» **Task brief**: Please copy, exactly as they appear below, the lines from the one containing "unfold link_inv. rewrite Hl, Hd." through the one containing "rewrite loop_unfold. cbv zeta.".

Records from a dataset
Lemma dispatch_link (e : BleEvent) (st : State) :
  lifecycle (dispatch e st)
  = match e with
    | EvConnected _ => Connected
    | EvDisconnected _ => Advertising
    end
  /\ led (dispatch e st)
     = Some (match e with
             | EvConnected _ => LOW
             | EvDisconnected _ => HIGH
             end).
Proof.
  destruct e as [c|c]; split; try reflexivity.
  - unfold dispatch, onBLEConnected. now rewrite led_emit.
  - unfold dispatch, onBLEDisconnected, BLE_advertise.
    rewrite !led_emit. change (led (set_ble ?v ?s)) with (led s).
    now rewrite led_emit.
Qed.

Lemma BLE_poll_snoc (evs : list BleEvent) (e : BleEvent) (st : State) :
  BLE_poll (evs ++ [e]) st = dispatch e (BLE_poll evs st).
Proof. unfold BLE_poll. now rewrite fold_left_app. Qed.

Lemma boot_running_link
      (hw : InitResults) (st : State) :
  boot hw = Running st ->
  lifecycle st = Advertising
  /\ led st = Some HIGH
  /\ connected (ble st) = false.
Proof.
  destruct hw as [h b a m l]; destruct h, b, a, m, l; intros E;
    try discriminate E; injection E as <-; repeat split; reflexivity.
Qed.

(** X13: when BLE.poll() delivers events, the link state and the LED after the
    poll are those of the last event (Connected with the LED off after a
    connection, Advertising with the LED on after a disconnection), and no
    event touches the packet, the flags, the timers or the characteristic. *)
Theorem poll_ends_in_state_of_last_event
        (evs : list BleEvent) (e : BleEvent) (st : State) :
  let st' := BLE_poll (evs ++ [e]) st in
  lifecycle st'
  = match e with
    | EvConnected _ => Connected
    | EvDisconnected _ => Advertising
    end
  /\ led st'
     = Some (match e with
             | EvConnected _ => LOW
             | EvDisconnected _ => HIGH
             end)
  /\ packet st' = packet st
  /\ (forall s, available s st' = available s st)
  /\ lastSampleTime st' = lastSampleTime st
  /\ lastNotifyTime st' = lastNotifyTime st
  /\ written st' = written st.
Proof.
  cbv zeta.
  destruct (BLE_poll_frame (evs ++ [e]) st) as (Hp & Ha & Hs & Hn & Hw).
  rewrite BLE_poll_snoc in *.
  destruct (dispatch_link e (BLE_poll evs st)) as [Hl Hd].
  split; [exact Hl|]. split; [exact Hd|]. split; [exact Hp|].
  split; [exact Ha|]. split; [exact Hs|]. split; [exact Hn|exact Hw].
Qed.

Lemma link_inv_poll (evs : list BleEvent) (st : State) :
  link_inv st -> link_inv (BLE_poll evs st).
Proof.
  destruct evs as [|e0 evs] using rev_ind; intros H.
  - exact H.
  - rewrite BLE_poll_snoc.
    destruct (dispatch_link e0 (BLE_poll evs st)) as [Hl Hd].
    unfold link_inv. rewrite Hl, Hd.
    destruct e0 as [c|c]; split; (discriminate || reflexivity).
Qed.

Lemma loop_link (i : LoopInput) (st : State) :
  ble (loop i st) = ble (BLE_poll (poll_events i) st)
  /\ led (loop i st) = led (BLE_poll (poll_events i) st).
Proof.
  rewrite loop_unfold. cbv zeta.
  set (s1 := BLE_poll (poll_events i) st).
  set (now := wrap32 (millis_loop i)).
  set (s2 := if sampling_tick i st
             then readSensors (readings i) (set_lastSampleTime now s1)
             else s1).
  assert (H2 : ble s2 = ble s1 /\ led s2 = led s1).
  { unfold s2. destruct (sampling_tick i st); [|split; reflexivity].
    unfold led. rewrite readSensors_ble, readSensors_trace.
    split; reflexivity. }
  destruct H2 as [Hb Hl].
  destruct (notification_tick i st); [|split; assumption].
  destruct (connected_at_notify i st); [|split; assumption].
  pose proof (updateAndNotify_spec (millis_notify i)
                (set_lastNotifyTime now s2)) as H.
  cbv zeta in H. destruct H as (_ & _ & _ & _ & _ & _ & _ & Hble & _).
  destruct (updateAndNotify_rest (millis_notify i)
              (set_lastNotifyTime now s2)) as (_ & _ & Htr).
  split.
  - rewrite Hble. exact Hb.
  - unfold led. rewrite Htr, led_after_app. exact Hl.
Qed.

(** X14: in every state reached after setup the node is connected or
    advertising, never neither, and the LED is on exactly while no central
    is connected. *)
Theorem led_mirrors_connection
        (hw : InitResults) (st : State) (ins : list LoopInput) :
  boot hw = Running st ->
  lifecycle (run ins st) <> Idle
  /\ led (run ins st)
     = Some (if connected (ble (run ins st)) then LOW else HIGH).
Proof.
  intros E. change (link_inv (run ins st)).
  apply run_invariant.
  - intros i x Hx.
    pose proof (link_inv_poll (poll_events i) x Hx) as [Hl Hd].
    destruct (loop_link i x) as [Eb El].
    unfold link_inv, lifecycle in *. rewrite Eb, El. split; assumption.
  - pose proof (boot_running_link hw st E)
      as (Hl & Hd & Hb).
    unfold link_inv. rewrite Hl, Hd, Hb. split; [discriminate|reflexivity].
Qed.

(** Instance: after three notifications the node is connected and the LED
    is off. *)
Lemma led_mirrors_connection_witness :
  boot all_ok = Running booted
  /\ lifecycle (run three_notifications booted) = Connected
  /\ led (run three_notifications booted)
     = Some (if connected (ble (run three_notifications booted))
             then LOW else HIGH).
Proof.
  assert (E : boot all_ok = Running booted) by reflexivity.
  split; [exact E|]. split; [reflexivity|].
  exact (proj2 (led_mirrors_connection all_ok booted three_notifications E)).
Defined.

(** ** What a notification carries *)

(** X15: when the notify timer fires while connected, the iteration transmits
    exactly one record; it is built after the sampling of the same
    iteration, so it carries the sample just taken when the sample timer
    fired too, its t_ms is the clock value read inside updateAndNotify, and
    its six float members are the bit patterns of the frame, unchanged. *)
Theorem notification_carries_latest_sample (i : LoopInput) (st : State) :
  notification_tick i st = true ->
  connected_at_notify i st = true ->
  let p' := packet (loop i st) in
  transmitted [i] st = [wire_record p']
  /\ frame p' = (if sampling_tick i st
                 then frame (packet (readSensors (readings i) st))
                 else frame (packet st))
  /\ record_t_ms (wire_record p') = wrap32 (millis_notify i)
  /\ map (fun off => record_f32 off (wire_record p'))
         [offset_temp_c; offset_rh_pct; offset_pressure_hpa; offset_lux;
          offset_accel_g; offset_sound_dbfs]
     = map (fun f => F32.bits f mod 2 ^ 32) (frame p').
Proof.
  intros Hn Hc. cbv zeta.
  destruct (loop_packet_log i st) as (_ & _ & _ & Hstep).
  rewrite Hn, Hc in Hstep. cbn [andb] in Hstep. destruct Hstep as [_ Hw].
  pose proof (loop_t_ms i st) as Ht. rewrite Hn, Hc in Ht. cbn [andb] in Ht.
  pose proof (wire_record_floats (packet (loop i st))) as L. cbv zeta in L.
  destruct L as (Lt & L1 & L2 & L3 & L4 & L5 & L6).
  split.
  { unfold transmitted. change (run [i] st) with (loop i st).
    rewrite Hw, skipn_app, skipn_all, Nat.sub_diag. reflexivity. }
  split; [apply loop_frame|].
  split.
  { rewrite Lt, Ht. unfold wrap32. apply Z.mod_mod. lia. }
  unfold frame. cbn [map]. now rewrite L1, L2, L3, L4, L5, L6.
Qed.

Lemma notification_carries_latest_sample_witness :
  notification_tick connect_and_notify booted = true
  /\ connected_at_notify connect_and_notify booted = true
  /\ transmitted [connect_and_notify] booted
     = [wire_record (packet (loop connect_and_notify booted))]
  /\ record_t_ms (wire_record (packet (loop connect_and_notify booted)))
     = wrap32 (millis_notify connect_and_notify).
Proof.
  assert (N : notification_tick connect_and_notify booted = true)
    by reflexivity.
  assert (C : connected_at_notify connect_and_notify booted = true)
    by reflexivity.
  pose proof (notification_carries_latest_sample connect_and_notify booted
                N C) as (H1 & _ & H3 & _).
  split; [exact N|]. split; [exact C|]. split; [exact H1|exact H3].
Defined.

Lemma readSensors_sampled (r : Readings) (st : State) :
  sampled (readSensors r st).
Proof.
  split.
  - pose proof (readSensors_frame r st) as F. unfold frame in F. congruence.
  - intros s Hs. rewrite readSensors_available in Hs.
    pose proof (readSensors_unavailable s r st Hs) as H.
    eapply Forall_impl; [|exact H].
    intros f Hf. destruct f; try discriminate Hf. reflexivity.
Qed.

Lemma sampled_frame (st st' : State) :
  (forall s, available s st' = available s st) ->
  frame (packet st') = frame (packet st) ->
  sampled st -> sampled st'.
Proof.
  intros Ha Hf [Hs Hn]. split.
  - unfold frame in Hf. congruence.
  - intros s Hs'. rewrite Ha in Hs'.
    rewrite (fields_of_frame s _ _ Hf). now apply Hn.
Qed.

Lemma sampled_loop (i : LoopInput) (st : State) :
  sampled st \/ sampling_tick i st = true -> sampled (loop i st).
Proof.
  intros H. pose proof (loop_frame i st) as Hf.
  destruct (sampling_tick i st).
  - apply (sampled_frame (readSensors (readings i) st)).
    + intros s. now rewrite loop_available, readSensors_available.
    + exact Hf.
    + apply readSensors_sampled.
  - destruct H as [H|H]; [|discriminate H].
    apply (sampled_frame st); [|exact Hf|exact H].
    intros s. apply loop_available.
Qed.

Lemma sampled_nan_on_wire (st : State) :
  sampled st ->
  nan_on_wire (fun s => available s st) (wire_record (packet st)).
Proof.
  intros [Hs Hn].
  pose proof (wire_record_floats (packet st)) as L. cbv zeta in L.
  destruct L as (_ & L1 & L2 & L3 & L4 & L5 & L6).
  split.
  - rewrite L6, Hs. reflexivity.
  - intros s Ha. specialize (Hn s Ha).
    destruct s; cbn [fields_of field_offsets] in *;
      repeat match goal with
             | H : Forall _ (_ :: _) |- _ =>
                 apply Forall_cons_iff in H; destruct H
             end;
      repeat constructor.
    + rewrite L1. replace (temp_c (packet st)) with NAN. reflexivity.
    + rewrite L2. replace (rh_pct (packet st)) with NAN. reflexivity.
    + rewrite L3. replace (pressure_hpa (packet st)) with NAN. reflexivity.
    + rewrite L4. replace (lux (packet st)) with NAN. reflexivity.
    + rewrite L5. replace (accel_g (packet st)) with NAN. reflexivity.
Qed.

Lemma wire_inv_loop (i : LoopInput) (st : State) :
  wire_inv st -> wire_inv (loop i st).
Proof.
  intros (Hsf & Hne & Hall).
  destruct (loop_timers i st) as [Es En].
  destruct (loop_packet_log i st) as (_ & _ & _ & Hstep).
  assert (Hfire : lastSampleTime st = 0 -> lastNotifyTime st = 0 ->
                  notification_tick i st = true -> sampling_tick i st = true).
  { unfold notification_tick, sampling_tick, notify_due, sample_due,
      notifyInterval, sampleInterval.
    intros -> ->. rewrite !Z.leb_le. lia. }
  assert (Hflags : Forall (nan_on_wire (fun s => available s (loop i st)))
                          (tl (written st))).
  { eapply Forall_impl; [|exact Hall].
    intros bs [H1 H2]. split; [exact H1|].
    intros s Hs. rewrite loop_available in Hs. now apply H2. }
  split; [|split].
  - destruct Hsf as [Hs|[H1 H2]].
    + left. apply sampled_loop. now left.
    + destruct (sampling_tick i st) eqn:Hst.
      * left. apply sampled_loop. now right.
      * right. rewrite Es, En. split; [exact H1|].
        destruct (notification_tick i st) eqn:Hnt; [|exact H2].
        discriminate (Hfire H1 H2 eq_refl).
  - destruct (notification_tick i st && connected_at_notify i st);
      destruct Hstep as [_ ->]; [|exact Hne].
    destruct (written st); [contradiction|discriminate].
  - destruct (notification_tick i st && connected_at_notify i st) eqn:Hnc;
      destruct Hstep as [_ Hw]; rewrite Hw; [|exact Hflags].
    destruct (written st) as [|w0 ws]; [contradiction|].
    cbn [tl app] in *. apply Forall_app. split; [exact Hflags|].
    constructor; [|constructor].
    apply (sampled_nan_on_wire (loop i st)).
    apply andb_prop in Hnc. destruct Hnc as [Hnt _].
    apply sampled_loop.
    destruct Hsf as [Hs|[H1 H2]]; [now left|right; now apply Hfire].
Qed.

(** X16: every record transmitted by a notification was built from a frame
    that readSensors has filled at least once (the first notification
    cannot precede the first sample): it carries the NaN bit pattern
    0x7FC00000 in sound_dbfs and in each member fed by a subsystem whose
    begin() failed.  The zero-initialised frame is never notified. *)
Theorem notified_records_carry_nan_for_unavailable
        (hw : InitResults) (st : State) (ins : list LoopInput) :
  boot hw = Running st ->
  Forall (fun bs =>
            record_f32 offset_sound_dbfs bs = 2143289344
            /\ forall s, began s hw = false ->
                         Forall (fun off => record_f32 off bs = 2143289344)
                                (field_offsets s))
         (transmitted ins st).
Proof.
  intros E.
  destruct (boot_running hw st E) as (_ & Hw & _ & Hs & Hn).
  assert (H0 : wire_inv st).
  { split; [right; split; assumption|].
    rewrite Hw. split; [discriminate|constructor]. }
  pose proof (run_invariant wire_inv wire_inv_loop ins st H0)
    as (_ & _ & Hall).
  rewrite written_run, Hw in Hall. cbn [app tl] in Hall.
  eapply Forall_impl; [|exact Hall].
  intros bs [H1 H2]. split; [exact H1|].
  intros s Hb. apply H2.
  now rewrite (availability_flags_after_run hw st ins s E).
Qed.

» **Answer space**:
    unfold link_inv. rewrite Hl, Hd.
    destruct e0 as [c|c]; split; (discriminate || reflexivity).
Qed.

Lemma loop_link (i : LoopInput) (st : State) :
  ble (loop i st) = ble (BLE_poll (poll_events i) st)
  /\ led (loop i st) = led (BLE_poll (poll_events i) st).
Proof.
  rewrite loop_unfold. cbv zeta.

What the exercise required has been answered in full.